(** A binary section is refused on its mini-header, before anything is
    handed to the store: when the header block cannot be read, with the
    error of the read; when it has no Identifier, with a missing-header
    error that says so; when it has no Length, with a missing-header error
    that names the identifier; when the Length is not an [int64] in decimal,
    with an invalid-request error that names the identifier.  The map that
    comes with the error is empty. *)
Theorem ReadBinaries_mini_header_errors (b : Reader) (headers : list server.Header)
    (binaries : B) (k : nat) (bs : gmap string server.Binary) (b_k : Reader)
    (binaries_k : B) (header : server.Header) (read_err : option error) (b1 : Reader) :
  k < server.count_references headers →
  server.ReadBinaries_loop k b binaries ∅ = Return ((bs, None), b_k, binaries_k) →
  textproto.ReadMIMEHeader b_k = ((header, read_err), b1) →
  let result (err : error) := Return ((∅, Some err), b1, binaries_k) in
  (∀ err, read_err = Some err → server.ReadBinaries b headers binaries = result err)
  ∧ (read_err = None → header !! "Identifier" = None →
     server.ReadBinaries b headers binaries
     = result (GntpError_value (server.MissingHeaderError "Binary Identifier")))
  ∧ (∀ ident idents,
       read_err = None → header !! "Identifier" = Some (ident :: idents) →
       header !! "Length" = None →
       server.ReadBinaries b headers binaries
       = result (GntpError_value (server.MissingHeaderError ("Length for binary " +:+ ident))))
  ∧ (∀ ident idents length lengths n e,
       read_err = None → header !! "Identifier" = Some (ident :: idents) →
       header !! "Length" = Some (length :: lengths) →
       strconv.ParseInt length = (n, Some e) →
       server.ReadBinaries b headers binaries
       = result (GntpError_value
                   (server.InvalidRequestError (ident +:+ " Length header invalid")))).
Proof.
  intros Hk Hread Hheader result.
  rewrite (ReadBinaries_at b headers binaries k bs b_k binaries_k Hk Hread).
  cbn [server.ReadBinaries_loop]. rewrite Hheader.
  split; [|split; [|split]].
  - by intros err ->.
  - intros -> Hident. by rewrite Hident.
  - intros ident idents -> Hident Hlength. by rewrite Hident, Hlength.
  - intros ident idents length lengths n e -> Hident Hlength Hparse.
    by rewrite Hident, Hlength, Hparse.
Qed.
(* ===== verification/ShardMap.v ===== *)
(** * Sender routing (types/src/shard_map.rs, types/src/shard_map/rebalance.rs)

    The fixed level sends a sender to one of 256 virtual slots by a hash; the
    versioned [ShardMap] sends a slot to a lane; [rebalance] computes the next map
    for another number of lanes. [keccak256] is code of another crate: a variable
    of the section that uses it, with the shape of its digest as a hypothesis. *)
From S2P Require Import Prelude Bytes VslotSet.

Definition VSLOT_COUNT : nat := 256.
Definition VSLOT_COUNT_U32 : N := 256.
Definition LANE_CAP : N := 256.
Definition LANE_COUNT : N := 8.

Inductive ShardMapError : Type :=
| TableLength (len : nat)
| VersionExhausted
| LaneAbovePlane (lane : N)
| LaneCount (lanes : N)
| NotADivisor (lanes : N)
| AboveLanePlane (lanes : N).

(** [u32::is_multiple_of]. *)
Definition is_multiple_of (a m : N) : bool := if (m =? 0)%N then (a =? 0)%N else (a mod m =? 0)%N.

Definition validate_shard_count (m : N) : result ShardMapError N :=
  if (m =? 0)%N then Err (LaneCount m)
  else
    lanes ← ok_or (lanes ← u8_try_from m; if (lanes <=? LANE_COUNT)%N then Some lanes else None) (AboveLanePlane m);
    if negb (is_multiple_of VSLOT_COUNT_U32 m) then Err (NotADivisor m) else Ok lanes.

Section routing.
Variable keccak256 : Address → list N.

Definition sender_hash_prefix (sender : Address) : N := from_be_bytes (take 8 (keccak256 sender)).

Definition vslot_for (sender : Address) : N := default 0%N (to_be_bytes 8 (sender_hash_prefix sender) !! 7%nat).

Definition partition_for (sender : Address) (m : N) : N :=
  if is_multiple_of VSLOT_COUNT_U32 m then (vslot_for sender mod m)%N
  else (sender_hash_prefix sender mod m)%N.
End routing.

Record ShardMap : Type := mkShardMap { version : N; table : list N }.
Record ShardMapWire : Type := mkShardMapWire { wire_version : N; wire_table : list N }.

Module ShardMap.
Definition identity (lanes : N) : result ShardMapError ShardMap :=
  if ((lanes =? 0) || (LANE_CAP <? lanes))%N then Err (LaneCount lanes)
  else if negb (is_multiple_of VSLOT_COUNT_U32 lanes) then Err (NotADivisor lanes)
  else Ok (mkShardMap 0 ((λ vslot, vslot mod lanes)%N <$> nseq 0 VSLOT_COUNT)).

Definition from_table (version : N) (table : list N) : ShardMap := mkShardMap version table.

Definition validate (m : ShardMap) : result ShardMapError () :=
  match list_find (λ l, (LANE_COUNT ≤ l)%N) (table m) with
  | Some (_, l) => Err (LaneAbovePlane l)
  | None => Ok ()
  end.

Definition active_lanes (m : ShardMap) : N :=
  match table m with
  | [] => 0
  | l :: ls => N.min (fold_left N.max ls l + 1) u8_max
  end.

Definition vslots_of_lane (m : ShardMap) (lane : N) : list N :=
  (filter (λ p, p.2 = lane) (zip (range_incl 0 u8_max) (table m))).*1.

Definition vslot_set (m : ShardMap) (lane : N) : VslotSet :=
  fold_left VslotSet.with_ (vslots_of_lane m lane) VslotSet.EMPTY.

Definition lane_of_vslot (m : ShardMap) (vslot : N) : N := table m !!! N.to_nat vslot.

Definition lane_for (keccak256 : Address → list N) (m : ShardMap) (sender : Address) : N :=
  lane_of_vslot m (vslot_for keccak256 sender).

Definition serialize (m : ShardMap) : ShardMapWire := mkShardMapWire (version m) (table m).

Definition deserialize (wire : ShardMapWire) : result ShardMapError ShardMap :=
  if (length (wire_table wire) =? VSLOT_COUNT)%nat then
    let map := from_table (wire_version wire) (wire_table wire) in
    _ ← validate map; Ok map
  else Err (TableLength (length (wire_table wire))).
End ShardMap.

(** ** Rebalancing *)

Record Balance : Type := mkBalance { b_table : list N; load : list nat; want : list nat }.

(** [Iterator::max_by_key]: the last of the elements with the highest key. *)
Definition max_by_key {A} (key : A → nat) (l : list A) : option A :=
  match l with
  | [] => None
  | x :: l' => Some (fold_left (λ best y, if key y <? key best then best else y) l' x)
  end.

Module Balance.
Definition new (table : list N) (target : N) : Balance :=
  let count := N.to_nat target in
  let load := fold_left (λ load lane, alter S (N.to_nat lane) load) table (replicate 8 0) in
  let want := (λ lane, if lane <? count
                       then VSLOT_COUNT / count + (if lane <? VSLOT_COUNT mod count then 1 else 0)
                       else 0) <$> seq 0 8 in
  mkBalance table load want.

Definition move_slot (b : Balance) (slot : nat) : Balance :=
  let lane := N.to_nat (b_table b !!! slot) in
  if load b !!! lane <=? want b !!! lane then b
  else
    match max_by_key (λ lane, want b !!! N.to_nat lane - load b !!! N.to_nat lane) (rev (nseq 0 8)) with
    | None => b
    | Some dest =>
        let load1 := <[lane := load b !!! lane - 1]> (load b) in
        mkBalance (<[slot := dest]> (b_table b))
          (<[N.to_nat dest := load1 !!! N.to_nat dest + 1]> load1) (want b)
    end.
End Balance.

Definition rebalance (m : ShardMap) (target : N) : result ShardMapError ShardMap :=
  target ← ok_or (t ← u8_try_from target;
                  if (t =? 0)%N then None else if (t <=? LANE_COUNT)%N then Some t else None)
                 (AboveLanePlane target);
  _ ← ShardMap.validate m;
  version ← ok_or (u32_try_from (version m + 1)) VersionExhausted;
  let balance := Balance.new (table m) target in
  let balance := if negb (target =? ShardMap.active_lanes m)%N
                 then fold_left Balance.move_slot (seq 0 VSLOT_COUNT) balance else balance in
  Ok (ShardMap.from_table version (b_table balance)).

+ + + + +

Work required ->
Your answer should consist of the lines above that hold the word "when", copied exactly.

Task response ->
    handed to the store: when the header block cannot be read, with the
    error of the read; when it has no Identifier, with a missing-header
    error that says so; when it has no Length, with a missing-header error
    that names the identifier; when the Length is not an [int64] in decimal,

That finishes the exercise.